Lemma X13_input_records_hide_typed_passwords_witness :
  let w := Sample.started 0 Sample.pg in
  console
    (advance 5000
       (run (edits [(10, Sample.passRef, "h"); (100, Sample.passRef, "hu")]) w))
  = console
      (advance 5000
         (run (edits [(10, Sample.passRef, "x"); (100, Sample.passRef, "xyz")]) w)).
Proof.
  intros w.
  pose proof (X13_input_records_hide_typed_passwords w Sample.passRef
                (Sample.control "INPUT" "password" "password" "secret")
                10 "h" "x" [(100, "hu", "xyz")] 5000) as H.
  by_evaluation H. exact H.
Defined.

End MoreInput.

(** ** Leaving the page *)

Section Unload.
Import Tracker Loop More.

(** X14. The page-exit record.  On the unload signal the listener
    prints one record whose time on the page is a whole number of
    seconds, the one nearest to the time since navigation started: it is
    off by half a second at most, and a half is rounded up. *)
Theorem X14_time_on_page_is_rounded_to_seconds (w : World) (e : Event) :
  exists seconds,
    beforeUnloadListener e w
    = (Normal tt,
       set_console (console w ++ pageExit (now w) seconds (page w)) w)
    /\ 1000 * seconds - 500
       <= now w - navigationStart (page w)
       < 1000 * seconds + 500.
Proof.
  exists (Num.round_div_1000 (now w - navigationStart (page w))). split.
  - open_world w. unfold beforeUnloadListener. run_script.
    by rewrite <- !app_assoc.
  - unfold Num.round_div_1000.
    pose proof (Z.div_mod (2 * (now w - navigationStart (page w)) + 1000) 2000).
    pose proof (Z.mod_pos_bound (2 * (now w - navigationStart (page w)) + 1000) 2000).
    lia.
Qed.

End Unload.

(** ** The scroll percentage *)

Section Percentage.
Import Tracker Loop More.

EXERCISE DIRECTIONS: In the entries above, copy each line that contains the string "navigationStart".

REPLY TO THE EXERCISE:
       <= now w - navigationStart (page w)
  exists (Num.round_div_1000 (now w - navigationStart (page w))). split.
    pose proof (Z.div_mod (2 * (now w - navigationStart (page w)) + 1000) 2000).
    pose proof (Z.mod_pos_bound (2 * (now w - navigationStart (page w)) + 1000) 2000).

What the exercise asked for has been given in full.